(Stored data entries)
****************
(* ===== verification/UartDma.v ===== *)
(** * Sending over a UART by DMA

    [tls_uart_dma_write] and the callback that ends the transfer: the UART
    driver as a client of the DMA driver, which calls it back from its
    interrupt. *)
From S2P Require Import Prelude CMonad Keeps DlList HostEnv Uart UartRing UartTx UartRx UartIrq UartRead UartProps UartInit UartBoard Dma DmaProps.

Definition TLS_DMA_SEL_UART_TX : Z := 1.
Definition TLS_DMA_DESC_VALID : Z := 1 ≪ 31.
Definition TLS_DMA_DESC_CTRL_SRC_ADD_INC : Z := 1 ≪ 0.
Definition UR_TXW_OFFSET : Z := 0x20.

(** The callbacks of the DMA driver: this driver's, or a client's. *)
Inductive dma_fn := Uart_dma_write_complete | Dma_client (fn : Z).

Section uart_dma.
Context {E U W D : Type} `{Host E} `{UartRegs U} `{UartClient W} `{UartMem} `{DmaRegs D}.
Abbreviation st := (dma D dma_fn (board E U W)).

Definition at_port {A} (uart_no : Z) (m : M (uart E U W) A) : M st A := on_rest (on_port uart_no m).

Definition tls_uart_dma_write_complte_callback (polls : nat) (dma_uart_ch : Z) : M st unit :=
  let uart_no := u16 ((dma_uart_ch &&& 0x00FFFF00) ≫ 8) in
  let dma_ch := dma_uart_ch &&& 0xFF in
  tls_dma_free polls dma_ch ;;
  at_port uart_no (set_prt (set_tx_dma_on false)) ;;
  q ← at_port uart_no (gets prt);
  if negb (tx_sent_callback q =? 0) then at_port uart_no (on_world (tx_called (tx_sent_callback q) uart_no)) else mret tt.

(** What the function pointers in the DMA driver point to. *)
Definition run_dma (polls : nat) (f : dma_fn) (arg : Z) : M st unit :=
  match f with
  | Uart_dma_write_complete => tls_uart_dma_write_complte_callback polls arg
  | Dma_client fn => on_rest (modify (fun b =>
      Board (b_heap b) (tx_called fn arg (b_world b)) (uart_port b) (b_lnk b) (b_msgs b) (uart_rx_byte_cb_flag b) (irq_on b)))
  end.

Definition tls_uart_dma_write (buf writesize cmpl_callback uart_no : Z) : M st Z :=
  if (buf =? 0) || (writesize <? 1) || (4096 <=? writesize) then mret WM_FAILED
  else
    q ← at_port uart_no (gets prt);
    if tx_dma_on q then mret WM_FAILED
    else
      dmaCh ← tls_dma_request 0xFF (TLS_DMA_FLAGS_CHANNEL_SEL TLS_DMA_SEL_UART_TX ||| TLS_DMA_FLAGS_HARD_MODE);
      if dmaCh =? 0xFF then mret WM_FAILED
      else
        dma_wr CHNL_SEL uart_no ;;
        at_port uart_no (upd_reg UR_DMAC (fun v => v &&& Z.lnot 0x01)) ;;
        at_port uart_no (set_prt (set_tx_sent_callback cmpl_callback)) ;;
        tls_dma_irq_register dmaCh (Some Uart_dma_write_complete) (dmaCh ||| (uart_no ≪ 8)) TLS_DMA_IRQ_TRANSFER_DONE ;;
        at_port uart_no (set_prt (set_tx_dma_on true)) ;;
        at_port uart_no (upd_reg UR_DMAC (fun v => v ||| 0x01)) ;;
        _ ← tls_dma_start dmaCh (Some (Desc TLS_DMA_DESC_VALID (TLS_DMA_DESC_CTRL_SRC_ADD_INC ||| (writesize ≪ 7)) buf (u32 (regs_at q + UR_TXW_OFFSET)))) 0;
        mret WM_SUCCESS.
End uart_dma.

Section transfer.
Context {E U W D : Type} `{Host E} `{UartRegsLaws U} `{UartClient W} `{UartMem} `{DmaLaws D}.
Implicit Types s : dma D dma_fn (board E U W).

(** Port [no] is [p], and the client's state is [w]. *)
Definition port_is (no : Z) (p : port) (w : W) s : Prop :=
  0 <= no /\ (exists d, uart_port (rest s) !! Z.to_nat no = Some (p, d)) /\ b_world (rest s) = w.

(** Only the rest of the system has changed. *)
Definition same_dma s s' : Prop :=
  dma_used_bit s' = dma_used_bit s /\ channels s' = channels s /\ dma_context s' = dma_context s /\ len s' = len s /\
  ctl s' = ctl s /\ dma_clock s' = dma_clock s /\ dma_irqs s' = dma_irqs s.

Lemma pool_of_same u s s' : pool_of u s -> same_dma s s' -> pool_of u s'.
Proof using. intros [? ? ? ? ?] (E1 & E2 & _ & _ & _ & E6 & _). split; by rewrite ?E1, ?E2, ?E6. Qed.

Lemma at_port_spec {A} no p w (m : M (uart E U W) A) (R : A -> port -> W -> Prop) s (Q : A -> dma D dma_fn (board E U W) -> Prop) :
  port_is no p w s -> (forall x, prt x = p -> world x = w -> wp m x (fun a x' => R a (prt x') (world x'))) ->
  (forall a p' w' s', R a p' w' -> port_is no p' w' s' -> same_dma s s' -> Q a s') -> wp (at_port no m) s Q.
Proof using.
  intros (Hno & [d Hd] & Hw) Hm HQ. apply wp_zoom. unfold on_port, port_at. rewrite (proj2 (Z.leb_le _ _)), Hd by done. cbn [mbind option_bind].
  specialize (Hm (view (p, d) (rest s)) eq_refl Hw). unfold wp in Hm. destruct (m (view (p, d) (rest s))) as [[a x]|]; [|done].
  apply (HQ a (prt x) (world x)); [done| |by repeat split]. split; [done|]. split; [|done]. exists (dev x). cbn.
  apply list_lookup_insert_eq. by eapply lookup_lt_Some.
Qed.

Lemma at_set no p w f s (Q : unit -> dma D dma_fn (board E U W) -> Prop) :
  port_is no p w s -> (forall s', port_is no (f p) w s' -> same_dma s s' -> Q tt s') -> wp (at_port no (set_prt f)) s Q.
Proof using.
  intros Hp HQ. apply (at_port_spec no p w _ (fun _ p' w' => p' = f p /\ w' = w)); [done| |].
  - intros x Hx1 Hx2. apply wp_modify. cbn. by rewrite Hx1.
  - intros [] p' w' s' [-> ->]. apply HQ.
Qed.
Lemma at_get no p w s (Q : port -> dma D dma_fn (board E U W) -> Prop) :
  port_is no p w s -> (forall s', port_is no p w s' -> same_dma s s' -> Q p s') -> wp (at_port no (gets prt)) s Q.
Proof using.
  intros Hp HQ. apply (at_port_spec no p w _ (fun a p' w' => a = p /\ p' = p /\ w' = w)); [done| |].
  - intros x Hx1 Hx2. by apply wp_gets.
  - intros a p' w' s' (-> & -> & ->). apply HQ.
Qed.
Lemma at_reg no p w r f s (Q : unit -> dma D dma_fn (board E U W) -> Prop) :
  port_is no p w s -> (forall s', port_is no p w s' -> same_dma s s' -> Q tt s') -> wp (at_port no (upd_reg r f)) s Q.
Proof using H1.
  intros Hp HQ. apply (at_port_spec no p w _ (fun _ p' w' => p' = p /\ w' = w)); [done| |].
  - intros x Hx1 Hx2. by apply wp_bind, rd_spec, wp_modify.
  - intros [] p' w' s' [-> ->]. apply HQ.
Qed.
Lemma at_world no p w f s (Q : unit -> dma D dma_fn (board E U W) -> Prop) :
  port_is no p w s -> (forall s', port_is no p (f w) s' -> same_dma s s' -> Q tt s') -> wp (at_port no (on_world f)) s Q.
Proof using.
  intros Hp HQ. apply (at_port_spec no p w _ (fun _ p' w' => p' = p /\ w' = f w)); [done| |].
  - intros x Hx1 Hx2. apply wp_modify. cbn. by rewrite Hx2.
  - intros [] p' w' s' [-> ->]. apply HQ.
Qed.

(** The argument of the callback and what it is taken apart to. *)
Lemma callback_arg_parts ch no : 0 <= ch < 8 -> 0 <= no < 6 ->
  (ch ||| (no ≪ 8)) &&& 0xFF = ch /\ u16 (((ch ||| (no ≪ 8)) &&& 0x00FFFF00) ≫ 8) = no.
Proof using.
  intros Hch Hno. assert (Hall : Forall (fun ch => Forall (fun no => (ch ||| (no ≪ 8)) &&& 0xFF = ch /\ u16 (((ch ||| (no ≪ 8)) &&& 0x00FFFF00) ≫ 8) = no)
    (seqZ 0 6)) (seqZ 0 8)) by (apply (bool_decide_unpack _); vm_compute; exact I).
  rewrite Forall_forall in Hall. specialize (Hall ch ltac:(apply elem_of_seqZ; lia)). rewrite Forall_forall in Hall.
  apply Hall, elem_of_seqZ. lia.
Qed.

(** ** The transfer *)

Lemma same_dma_trans s1 s2 s3 : same_dma s1 s2 -> same_dma s2 s3 -> same_dma s1 s3.
Proof using. intros (E1 & E2 & E3 & E4 & E5 & E6 & E7) (F1 & F2 & F3 & F4 & F5 & F6 & F7). repeat split; congruence. Qed.

(** What the interrupt needs to find: the registration of channel [i]. *)
Definition registered (i : nat) (no : Z) s : Prop :=
  exists c, dma_context s !! i = Some c /\ ctx_flags c = TLS_DMA_IRQ_TRANSFER_DONE /\
    transfer_done_pf c = Some Uart_dma_write_complete /\ transfer_done_priv c = Z.of_nat i ||| (no ≪ 8).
****************
- PROBLEM STATEMENT:
Give again, exactly as written, the lines running from the first line of the data above through the line that contains "if negb (tx_sent_callback".

- COMPLETED TASK:
(* ===== verification/UartDma.v ===== *)
(** * Sending over a UART by DMA

    [tls_uart_dma_write] and the callback that ends the transfer: the UART
    driver as a client of the DMA driver, which calls it back from its
    interrupt. *)
From S2P Require Import Prelude CMonad Keeps DlList HostEnv Uart UartRing UartTx UartRx UartIrq UartRead UartProps UartInit UartBoard Dma DmaProps.

Definition TLS_DMA_SEL_UART_TX : Z := 1.
Definition TLS_DMA_DESC_VALID : Z := 1 ≪ 31.
Definition TLS_DMA_DESC_CTRL_SRC_ADD_INC : Z := 1 ≪ 0.
Definition UR_TXW_OFFSET : Z := 0x20.

(** The callbacks of the DMA driver: this driver's, or a client's. *)
Inductive dma_fn := Uart_dma_write_complete | Dma_client (fn : Z).

Section uart_dma.
Context {E U W D : Type} `{Host E} `{UartRegs U} `{UartClient W} `{UartMem} `{DmaRegs D}.
Abbreviation st := (dma D dma_fn (board E U W)).

Definition at_port {A} (uart_no : Z) (m : M (uart E U W) A) : M st A := on_rest (on_port uart_no m).

Definition tls_uart_dma_write_complte_callback (polls : nat) (dma_uart_ch : Z) : M st unit :=
  let uart_no := u16 ((dma_uart_ch &&& 0x00FFFF00) ≫ 8) in
  let dma_ch := dma_uart_ch &&& 0xFF in
  tls_dma_free polls dma_ch ;;
  at_port uart_no (set_prt (set_tx_dma_on false)) ;;
  q ← at_port uart_no (gets prt);
  if negb (tx_sent_callback q =? 0) then at_port uart_no (on_world (tx_called (tx_sent_callback q) uart_no)) else mret tt.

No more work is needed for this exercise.